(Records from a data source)

Lemma falls_asleep_sleep Y n q ss W cur ss' (a : aview) :
  placed D Y [running a] q ss W a → current_ok a cur → 0 < n →
  let b := marked THREAD_BLOCKED (sleep_until (ticks a + n) ss (intr_off a)) in
  ss' = insert_before (λ t, ticks a + n <? thread_wakeup (threads a) t) (running a) ss →
  lists b !! sleep_list = Some (thread_sleep_elem <$> ss') → sleep_change true (OSleep n) a b.
Proof.
  intros Hpl (Hc & _) Hn b Hss Hb. split; [done|]. intros t w.
  assert (Hrun : running a ∉ ss).
  { intros Hin. destruct (pl_ss Hpl _ Hin) as [(Hx & _) _]. apply Hx. by left. }
  assert (Hsl : ∀ u, sleeps b u ↔ u = running a ∨ sleeps a u).
  { intros u. split.
    - intros Hu. apply (sleeps_in _ _ _ Hb) in Hu. subst ss'.
      apply elem_of_insert_before in Hu as [->|Hu]; [by left|right].
      exists ss. split; [exact (pl_sleep Hpl)|done].
    - intros Hu. exists ss'. split; [done|]. subst ss'. apply elem_of_insert_before.
      destruct Hu as [->|Hu]; [by left|right]. by eapply sleeps_in; [exact (pl_sleep Hpl)|]. }
  assert (Hts : threads b = <[running a := with_status THREAD_BLOCKED (with_wakeup_tick (ticks a + n) cur)]>
    (threads a)).
  { cbn. rewrite (alter_at _ (threads a) _ cur) by done.
    rewrite (alter_at _ _ _ _ (lookup_insert_eq _ _ _)). apply insert_insert_eq. }
  unfold asleep. rewrite Hsl. unfold thread_wakeup. rewrite Hts. destruct (decide (t = running a)) as [->|Hne].
  - rewrite lookup_insert_eq. split.
    + intros [_ <-]. by right.
    + intros [[Hs _]|(_ & _ & _ & ->)]; [|split; [by left|done]].
      destruct Hrun. by eapply sleeps_in; [exact (pl_sleep Hpl)|].
  - rewrite lookup_insert_ne by done. split.
    + intros [[?|?] ?]; [done|by left].
    + intros [[? ?]|(_ & ? & _)]; [split; [by right|done]|done].
Qed.

(** Going to sleep changes nothing that the rosters are about. *)
Lemma persist_sleep tick ss (a : aview) :
  ¬ has_status a (running a) THREAD_DYING →
  persist a (marked THREAD_BLOCKED (sleep_until tick ss (intr_off a))).
Proof.
  intros Hd. set (b := set_threads (alter (with_wakeup_tick tick) (running a) (threads a)) (intr_off a)).
  assert (Hb : persist a b).
  { apply persist_threads; [done..| |done]. by eapply idents_alter. }
  assert (Hd' : ¬ has_status b (running b) THREAD_DYING).
  { contradict Hd. unfold has_status in *. cbn in Hd. rewrite lookup_alter_eq in Hd.
    by destruct (threads a !! running a). }
  etrans; [exact Hb|]. set (c := marked THREAD_BLOCKED b).
  assert (Hc : persist b c) by by apply (persist_status THREAD_BLOCKED (running b)).
  etrans; [exact Hc|]. refine (persist_lists c c sleep_list _ (reflexivity c) eq_refl _).
  by intros e He (u & -> & _)%list_elem_of_fmap.
Qed.

Lemma call_sleep Y n (a : aview) :
  running_ok D Y INTR_ON a → Some (running a) ≠ idle_thread a → in_int64 (ticks a + n) →
  call_ok (OSleep n) a.
Proof.
  intros (Hl & Hctx & (q & ss & W & Hpl & Hr) & Hst & Ht) Hi Hn. apply apwp_void.
  destruct (placed_sched_ok D Y _ _ _ _ Hpl Hr Hst) as [cur Hok].
  assert (Hcs : can_sleep n q ss cur a).
  { refine (conj Hok (conj Hctx (conj Hl (conj Hi (conj _ (conj _ (conj _ Hn))))))).
    - intros _. by eapply placed_idle_valid.
    - by eapply placed_sleeping.
    - by eapply placed_unlinked. }
  eapply apwp_mono; [by apply (apwp_timer_sleep n q ss cur)|]. intros out a'. cbv beta.
  destruct (n <=? 0) eqn:Hn0.
  - intros [-> ->]. simpl.
    apply gives_back_same; [exact id|done|done|done|done|..].
    + exists Y. split; [by exists q, ss, W|]. split_and!; [done..| |done|apply Ht|apply Ht].
      by exists q, ss, W.
    + apply changes_refl; [done|done|by intros _ m [= <-]; lia|done..].
  - intros (Hsl & _ & _ & Ho). revert Ho.
    apply (stretch_gives true (OSleep n) a
      (marked THREAD_BLOCKED (sleep_until (ticks a + n) ss (intr_off a))) Y Y q
      (insert_before (λ t, ticks a + n <? thread_wakeup (threads a) t) (running a) ss) W); try done.
    + by exists q, ss, W.
    + eapply (placed_block_sleep D Y (ticks a + n) _ q ss W (intr_off a)); [|done..].
      by apply placed_intr.
    + intros x. split; [refine (conj eq_refl (conj _ _))|].
      * intros sm ws _ H. unfold waits. cbn. by rewrite lookup_insert_ne.
      * eapply (falls_asleep_sleep Y n q ss W cur); [done|apply Hok|lia|reflexivity|apply Hsl].
      * apply steady_persist; [done| |by split; [|cbn; rewrite lookup_insert_ne]].
        by apply persist_sleep; eapply running_not_dying.
    + right. intros Hself. destruct q as [|u q]; [simpl in Hself; congruence|].
      injection Hself as ->. destruct (pl_q Hpl (running a)) as (Hx & _); [by left|]. apply Hx. by left.
Qed.

Lemma call_try_down Y sm (a : aview) :
  running_ok D Y INTR_ON a → sm ≠ sema_of_lock tid_lock → is_Some (semas a !! sm) →
  call_ok (OTryDown sm) a.
Proof.
  intros Hok Hne [v Hv]. pose proof Hok as (Hl & Hctx & (q & ss & W & Hpl & Hr) & Hst & Ht).
  pose proof (pl_values Hpl _ _ Hv) as Hrange.
  assert (Hsm : sm ∈ D) by (apply (pl_semas Hpl); by eexists).
  apply apwp_Act. eapply awp_sema_try_down; [exact Hv|unfold UINT_MAX in *; lia|]. apply apwp_ret.
  destruct (Z.ltb_spec 0 v); simpl.
  - apply gives_back_same; [exact id|done|done|done|done|..].
    + exists Y. split; [by exists q, ss, W|]. split_and!; try done; try apply Ht. exists q, ss, W.
      split; [apply placed_value; [done|done|unfold UINT_MAX in *; lia]|].
      by eapply (rq_ext (rq := ready) a).
    + apply changes_value; [simpl; by rewrite (alter_at _ _ _ v)|done..|].
      by rewrite lookup_insert_ne.
  - apply gives_back_same; [exact id|done|done|done|done|..]; [|by apply changes_refl].
    exists Y. split; [by exists q, ss, W|]. split_and!; try done; try apply Ht. by exists q, ss, W.
Qed.

Lemma apwp_wf {A} (p : prog A) Q (a : aview) :
  (lists_wf (lists a) → apwp p Q a) → apwp p Q a.
Proof. intros H s <-. apply H; [|done]. apply obs_lists_wf. Qed.

Lemma placed_can_up Y sm v q ss W cur (a : aview) :
  placed D Y [running a] q ss W a → sched_ok a q cur → semas a !! sm = Some v → v < UINT_MAX - 1 →
  can_up sm q (W sm) v cur a.
Proof.
  intros Hpl Hok Hv Hlt. pose proof (pl_values Hpl _ _ Hv) as Hrange.
  assert (Hsm : sm ∈ D) by (apply (pl_semas Hpl); by eexists).
  refine (conj Hok (conj Hv (conj (conj _ Hlt) (conj (pl_waiters Hpl _ Hsm) _))));
    [lia|]. destruct (W sm) as [|t ws] eqn:HW; [done|].
  destruct (pl_W Hpl sm t Hsm ltac:(rewrite HW; by left)) as (_ & _ & Hst).
  unfold has_status in Hst. destruct (threads a !! t) as [th|] eqn:Hth; [|done].
  injection Hst as Hst. destruct (pl_threads Hpl _ _ Hth) as (? & ? & _). by exists th.
Qed.

Lemma elems_inj (l k : list tptr) : elems l = elems k → l = k.
Proof. apply list_fmap_eq_inj. by intros ?? [= ->]. Qed.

▶ _WORK TO BE COMPLETED_: Quote the records above from their first line through the line containing "Lemma persist_sleep tick", both ends included.

▶ _OUTPUT FOR THIS EXERCISE_:
Lemma falls_asleep_sleep Y n q ss W cur ss' (a : aview) :
  placed D Y [running a] q ss W a → current_ok a cur → 0 < n →
  let b := marked THREAD_BLOCKED (sleep_until (ticks a + n) ss (intr_off a)) in
  ss' = insert_before (λ t, ticks a + n <? thread_wakeup (threads a) t) (running a) ss →
  lists b !! sleep_list = Some (thread_sleep_elem <$> ss') → sleep_change true (OSleep n) a b.
Proof.
  intros Hpl (Hc & _) Hn b Hss Hb. split; [done|]. intros t w.
  assert (Hrun : running a ∉ ss).
  { intros Hin. destruct (pl_ss Hpl _ Hin) as [(Hx & _) _]. apply Hx. by left. }
  assert (Hsl : ∀ u, sleeps b u ↔ u = running a ∨ sleeps a u).
  { intros u. split.
    - intros Hu. apply (sleeps_in _ _ _ Hb) in Hu. subst ss'.
      apply elem_of_insert_before in Hu as [->|Hu]; [by left|right].
      exists ss. split; [exact (pl_sleep Hpl)|done].
    - intros Hu. exists ss'. split; [done|]. subst ss'. apply elem_of_insert_before.
      destruct Hu as [->|Hu]; [by left|right]. by eapply sleeps_in; [exact (pl_sleep Hpl)|]. }
  assert (Hts : threads b = <[running a := with_status THREAD_BLOCKED (with_wakeup_tick (ticks a + n) cur)]>
    (threads a)).
  { cbn. rewrite (alter_at _ (threads a) _ cur) by done.
    rewrite (alter_at _ _ _ _ (lookup_insert_eq _ _ _)). apply insert_insert_eq. }
  unfold asleep. rewrite Hsl. unfold thread_wakeup. rewrite Hts. destruct (decide (t = running a)) as [->|Hne].
  - rewrite lookup_insert_eq. split.
    + intros [_ <-]. by right.
    + intros [[Hs _]|(_ & _ & _ & ->)]; [|split; [by left|done]].
      destruct Hrun. by eapply sleeps_in; [exact (pl_sleep Hpl)|].
  - rewrite lookup_insert_ne by done. split.
    + intros [[?|?] ?]; [done|by left].
    + intros [[? ?]|(_ & ? & _)]; [split; [by right|done]|done].
Qed.

(** Going to sleep changes nothing that the rosters are about. *)
Lemma persist_sleep tick ss (a : aview) :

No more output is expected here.